((

Definition newDHT (env : Env) (h : host.Host) (ds : option datastore.Batching)
    (dhtMode : dht.ModeOpt) : M (result dualdht.DHT) :=
  dualdht.New env h (dhtOpts h ds dhtMode).

(** The closure passed to [libp2p.Routing]:
    [ddht, err = newDHT(ctx, h, ds, dhtMode); return ddht, err]. *)
Definition routingProvider (env : Env) (ds : option datastore.Batching)
    (dhtMode : dht.ModeOpt) : config.RoutingC Captured :=
  fun h _ w =>
    let '(r, w') := newDHT env h ds dhtMode w in
    match r with
    | Ok d => ((Ok (routing.DualDHT d), {| ddht := Some d; err := None |}), w')
    | Err e => ((Err e, {| ddht := None; err := Some e |}), w')
    end.

(** The transport option chosen from the secret. *)
Definition transportsFor (secret : option pnet.PSK) : config.Option Captured :=
  match secret with
  | Some _ =>
      libp2p.ChainOptions
        [ libp2p.NoTransports;
          libp2p.Transport tcp_NewTCPTransport;
          libp2p.Transport websocket_New ]
  | None => libp2p.DefaultTransports
  end.

(** The options that [SetupLibp2p] sets up itself, before the caller's. *)
Definition mandatoryOpts (env : Env) (hostKey : option crypto.PrivKey)
    (secret : option pnet.PSK) (listenAddrs : list Multiaddr)
    (ds : option datastore.Batching) (dhtMode : dht.ModeOpt)
  : list (config.Option Captured) :=
  [ libp2p.Identity hostKey;
    libp2p.ListenAddrs listenAddrs;
    libp2p.PrivateNetwork secret;
    transportsFor secret;
    libp2p.Routing (routingProvider env ds dhtMode) ].

Definition yamuxConfig : yamux.Config :=
  let c := yamux.DefaultConfig in
  let c := yamux.set_MaxStreamWindowSize (1024 * 1024 * 4) c in
  let c := yamux.set_AcceptBacklog 128 c in
  let c := yamux.set_EnableKeepAlive true c in
  let c := yamux.set_KeepAliveInterval (15 * time.Second)%Z c in
  let c := yamux.set_MaxMessageSize (16 * 1024 * 1024) c in
  let c := yamux.set_LogOutput yamux.Discard c in
  c.

Definition yamuxTransport : Multiplexer := YamuxTransport yamuxConfig.

(** The option list handed to [libp2p.New]. *)
Definition finalOpts (env : Env) (hostKey : option crypto.PrivKey)
    (secret : option pnet.PSK) (listenAddrs : list Multiaddr)
    (ds : option datastore.Batching) (dhtMode : dht.ModeOpt)
    (opts : list (config.Option Captured)) : list (config.Option Captured) :=
  let finalOpts := mandatoryOpts env hostKey secret listenAddrs ds dhtMode in
  let finalOpts := finalOpts ++ opts in
  finalOpts ++ [libp2p.Muxer "/yamux/1.0.0" yamuxTransport].

(** [SetupLibp2p(ctx, hostKey, secret, listenAddrs, ds, dhtMode, opts...)]
    returns [(host, dht, error)]. *)
Definition SetupLibp2p (env : Env) (hostKey : option crypto.PrivKey)
    (secret : option pnet.PSK) (listenAddrs : list Multiaddr)
    (ds : option datastore.Batching) (dhtMode : dht.ModeOpt)
    (opts : list (config.Option Captured))
  : M (option routedhost.RoutedHost * option dualdht.DHT * option Error) :=
  fun w =>
    let vars := {| ddht := None; err := None |} in
    let '((r, vars'), w') :=
      libp2p.New env (finalOpts env hostKey secret listenAddrs ds dhtMode opts) vars w in
    match r with
    | Err e => ((None, None, Some e), w')
    | Ok h => ((Some h, ddht vars', None), w')
    end.

End ipfslite.

(** ** Vocabulary of the statements *)

(** An option [o] keeps the field [f] of the configuration: whenever it
    succeeds, the field has the value it had before. *)
Definition keeps {C A} (f : config.Config C -> A) (o : config.Option C) : Prop :=
  forall c c', o c = Ok c' -> f c' = f c.

(** The identifiers of the two stores of a dual DHT. *)
Definition wan_store (d : dualdht.DHT) : nat :=
  datastore.store_id (dht.datastore_ (dualdht.WAN d)).

Definition lan_store (d : dualdht.DHT) : nat :=
  datastore.store_id (dht.datastore_ (dualdht.LAN d)).

(** The validator table with the two standard namespaces. *)
Definition ipfsValidators (h : host.Host) : gmap string record.Validator :=
  <["ipns" := record.IpnsValidator (host.Peerstore h)]>
    (<["pk" := record.PublicKeyValidator]> ∅).

(** The store that [datastore.NewMapDatastore] hands out at allocator
    position [n], wrapped as the DHT defaults wrap it. *)
Definition fresh_store (n : nat) : datastore.Batching :=
  datastore.MutexWrap {| datastore.store_id := n; datastore.mutex_wrapped := false |}.

(** The world after one store allocation. *)
Definition alloc_store (w : World) : World :=
  {| next_store := S (next_store w);
     next_host := next_host w;
     listeners := listeners w;
     running_dhts := running_dhts w |}.

(** A DHT instance for host [h] with the standard validators, query
    concurrency 10, mode [m] and store [d]. *)
Definition ipfsInstance (h : host.Host) (m : dht.ModeOpt) (d : datastore.Batching)
  : dht.IpfsDHT :=
  {| dht.self := host.handle h;
     dht.validator := ipfsValidators h;
     dht.alpha := 10;
     dht.mode := m;
     dht.datastore_ := d |}.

))

→ Assigned task: Each line above that contains the word "vars" must be copied.

→ Completed task:
    let vars := {| ddht := None; err := None |} in
    let '((r, vars'), w') :=
      libp2p.New env (finalOpts env hostKey secret listenAddrs ds dhtMode opts) vars w in
    | Ok h => ((Some h, ddht vars', None), w')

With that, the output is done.